→ DATA SHOWN

(* ===== verification/CallStack.v ===== *)
(** * Call stack (monitor/include/call_stack.h, monitor/src/call_stack.c)

    The instance of [CStack] whose elements are the suspended calls: module,
    function, and the top that the block stack had after the call. *)

From S2P Require Import Prelude CSem CStack.

Record call_stack_element := CallStackElement {
  ce_module : Z;
  ce_function : Z;
  ce_blocks_sp : ptr;
}.

Definition CALL_STACK_EXTEND_SIZE : Z := 512.

Definition call_stack : Type := cstack call_stack_element.

(** The elements of the allocation made by [calloc]. *)
Definition zero_call_stack_element : call_stack_element := CallStackElement 0 0 PNull.

Definition call_stack_init (s : call_stack) : C (Z * call_stack) :=
  stack_init CALL_STACK_EXTEND_SIZE zero_call_stack_element s.

Definition call_stack_free (s : call_stack) : res call_stack := stack_free s.

Definition call_stack_extend (s : call_stack) : C (Z * call_stack) :=
  stack_extend CALL_STACK_EXTEND_SIZE s.

Definition call_stack_trace (s : call_stack) : C unit :=
  stack_trace (λ e, OTraceCall (ce_module e) (ce_function e)) s.

Definition CALL_STACK_IS_EMPTY (s : call_stack) : res bool := stack_is_empty s.

Definition CALL_STACK_PUSH (s : call_stack) (v : call_stack_element) (err : Z) :
    C (Z * call_stack) :=
  stack_push CALL_STACK_EXTEND_SIZE s v err.

Definition CALL_STACK_POP (s : call_stack) : res (call_stack_element * call_stack) :=
  stack_pop s.

#[export] Instance call_stack_contract :
  StackContract call_stack_element call_stack_init CALL_STACK_PUSH.
Proof. by apply stack_contract. Qed.

#[global] Arguments call_stack_init : simpl never.
#[global] Arguments call_stack_free : simpl never.
#[global] Arguments CALL_STACK_PUSH : simpl never.
#[global] Arguments CALL_STACK_POP : simpl never.
#[global] Arguments CALL_STACK_IS_EMPTY : simpl never.
#[global] Arguments call_stack_trace : simpl never.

→ THE TASK
Having found the line with "Proof. by apply stack_contract. Qed.", please set it down along with every line after it through the end of the material above, exactly and with nothing added.

→ EXERCISE SOLUTION
Proof. by apply stack_contract. Qed.

#[global] Arguments call_stack_init : simpl never.
#[global] Arguments call_stack_free : simpl never.
#[global] Arguments CALL_STACK_PUSH : simpl never.
#[global] Arguments CALL_STACK_POP : simpl never.
#[global] Arguments CALL_STACK_IS_EMPTY : simpl never.
#[global] Arguments call_stack_trace : simpl never.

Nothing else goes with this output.